#### SUPPLIED DATA

Lemma schedule_ok run s j exe_time w0 d0 : Inv run s -> run !! j = None -> Z.of_nat (size run) + 1 < 2 ^ 24 ->
  0 <= exe_time <= max_ms * ms -> w0 = _ref_workload s -> d0 = _ref_date s ->
  let s' := schedule j exe_time s in
  Inv (<[j := (w0, d0)]> run) (run_tokens (u32 (_running_tokens s' + tokens j)) s').
Proof.
  intros HI Hj Hsz Hx -> ->. pose proof HI as [Hmi Hre Hda Hto Hwo Hru Hdo Hsi Hpo Had Hst]. simpl.
  assert (_eta_tab s !! j = None) as Hej by (apply not_elem_of_dom; intros Hin%Hdo; by apply not_elem_of_dom in Hj).
  pose proof (tokens_bound j). pose proof (tokens_sum_bound run _ ltac:(reflexivity)) as Hrs.
  assert (forall s2, _running_tokens s2 = _running_tokens s -> u32 (_running_tokens s2 + tokens j) = sumZ (fun j _ => tokens j) (<[j := (_ref_workload s, _ref_date s)]> run)) as Hu.
  { intros s2 ->. rewrite sum_insert, Hru, u32_small by (done || lia). lia. }
  assert (Z.of_nat (size (<[j := (_ref_workload s, _ref_date s)]> run)) < 2 ^ 24) as Hsz' by (rewrite map_size_insert_None by done; lia).
  assert (forall j' w0 d0, <[j := (_ref_workload s, _ref_date s)]> run !! j' = Some (w0, d0) -> d0 mod ms = 0 /\ d0 <= _ref_date s /\
    tokens j' * ((_ref_date s - d0) / ms) <= _ref_workload s - w0) as Had'.
  { intros j' w d. destruct (decide (j = j')) as [<-|]; [|rewrite lookup_insert_ne by done; apply Had].
    rewrite lookup_insert_eq. intros [= <- <-]. rewrite !Z.sub_diag, Z.div_0_l by done. split_and!; [done|lia|lia]. }
  assert (forall j' w0 d0, <[j := (_ref_workload s, _ref_date s)]> run !! j' = Some (w0, d0) -> 0 <= w0) as Hst'.
  { intros j' w d [[_ [= <- _]]|[_ Hj']]%lookup_insert_Some; [done|eauto]. }
  unfold schedule. pose proof (round_msec_mod exe_time) as Hm. pose proof (round_msec_le exe_time) as Hle.
  assert (0 <= round_msec exe_time) as Hr0 by (apply round_msec_ge; [done|lia]). set (jet := round_msec exe_time) in *.
  destruct (Z.eqb_spec jet 0) as [E0|E0].
  { split; simpl; try done; [by rewrite Hu|]. rewrite dom_insert. set_solver. }
  rewrite Hej. set (jed := _ref_date s + jet).
  assert (0 <= work_of (_ref_date s) j jed <= 256 * max_ms) as Hwj.
  { unfold work_of, jed. replace (_ref_date s + jet - _ref_date s) with jet by lia.
    assert (0 <= jet / ms <= max_ms) by (split; [apply Z.div_pos; unfold ms; lia|apply Z.div_le_upper_bound; unfold ms in *; lia]).
    unfold max_ms in *. nia. }
  assert (Z.of_nat (size (_eta_tab s)) <= Z.of_nat (size run)) as Hes.
  { pose proof (subseteq_size _ _ Hdo) as Hs. rewrite !size_dom in Hs. lia. }
  pose proof (tokens_sum_bound (_eta_tab s) _ Hes) as Hts.
  pose proof (sum_bound (work_of (_ref_date s)) (_eta_tab s) (256 * max_ms) ltac:(intros ? ?; by eapply work_term)) as Hws.
  split; simpl; try done.
  - intros d j'. rewrite elem_of_union, elem_of_singleton, Hmi. destruct (decide (j = j')) as [<-|].
    + rewrite lookup_insert_eq, Hej. naive_solver.
    + rewrite lookup_insert_ne by done. naive_solver.
  - intros j' d. destruct (decide (j = j')) as [<-|]; [|rewrite lookup_insert_ne by done; apply Hda].
    rewrite lookup_insert_eq. intros [= <-]. split; [unfold jed; lia|]. unfold jed. rewrite Z.add_mod by done. by rewrite Hre, Hm.
  - rewrite sum_insert by done. unfold tokens_of at 1. rewrite Hto, u32_small; unfold tokens_of in *; lia.
  - rewrite sum_insert by done. rewrite Hwo. unfold work_of at 2. unfold jed. replace (_ref_date s + jet - _ref_date s) with jet by lia.
    rewrite msec_div by lia. unfold work_of, jed in Hwj. replace (_ref_date s + jet - _ref_date s) with jet in Hwj by lia.
    rewrite u64_small; unfold max_ms in *; lia.
  - by rewrite Hu.
  - rewrite !dom_insert. set_solver.
Qed.

Lemma start_ok run s now reqs j cost exe_time : Inv run s -> clock_ok now s -> run !! j = None -> Z.of_nat (size run) + 1 < 2 ^ 24 ->
  0 <= exe_time <= max_ms * ms -> NoDup reqs -> (forall r, r ∈ reqs -> cost <= queued r s) ->
  exists s' w, start now reqs j cost exe_time s = Ret (s', w) /\ Inv (<[j := (w, _ref_date s')]> run) s' /\ _ref_date s' = round_msec now /\
    forall r, queued r s' = queued r s - if decide (r ∈ reqs) then cost else 0.
Proof.
  intros HI Hc Hj Hsz Hx Hd Hq. unfold start. destruct (unqueue_ok reqs cost s Hd Hq) as (q & -> & Hq'). simpl.
  destruct (refresh_ok run (set_queued q s) now (Inv_queued _ _ _ HI) Hc) as (s1 & -> & HI1 & E1 & _ & _ & E4 & _). simpl.
  do 2 eexists. split; [done|]. assert (forall s2, _ref_workload (schedule j exe_time s2) = _ref_workload s2 /\ _ref_date (schedule j exe_time s2) = _ref_date s2 /\
    _queued_cost (schedule j exe_time s2) = _queued_cost s2) as Hs.
  { intros s2. unfold schedule. by case_match. }
  destruct (Hs s1) as (Ew & Ed & Eq). split_and!; [|by simpl; rewrite Ed|intros r; unfold queued at 1; simpl; rewrite Eq, E4; apply Hq'].
  apply (schedule_ok run s1 j exe_time); try done; simpl; by rewrite ?Ew, ?Ed.
Qed.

########

» TASK OBJECTIVE
Leave out every line above except those from the line with "intros s2 ->." up to and including the line with "<- _]]|[_ Hj']]%lookup_insert_Some;", and copy those exactly.

» TASK SOLUTION
  { intros s2 ->. rewrite sum_insert, Hru, u32_small by (done || lia). lia. }
  assert (Z.of_nat (size (<[j := (_ref_workload s, _ref_date s)]> run)) < 2 ^ 24) as Hsz' by (rewrite map_size_insert_None by done; lia).
  assert (forall j' w0 d0, <[j := (_ref_workload s, _ref_date s)]> run !! j' = Some (w0, d0) -> d0 mod ms = 0 /\ d0 <= _ref_date s /\
    tokens j' * ((_ref_date s - d0) / ms) <= _ref_workload s - w0) as Had'.
  { intros j' w d. destruct (decide (j = j')) as [<-|]; [|rewrite lookup_insert_ne by done; apply Had].
    rewrite lookup_insert_eq. intros [= <- <-]. rewrite !Z.sub_diag, Z.div_0_l by done. split_and!; [done|lia|lia]. }
  assert (forall j' w0 d0, <[j := (_ref_workload s, _ref_date s)]> run !! j' = Some (w0, d0) -> 0 <= w0) as Hst'.
  { intros j' w d [[_ [= <- _]]|[_ Hj']]%lookup_insert_Some; [done|eauto]. }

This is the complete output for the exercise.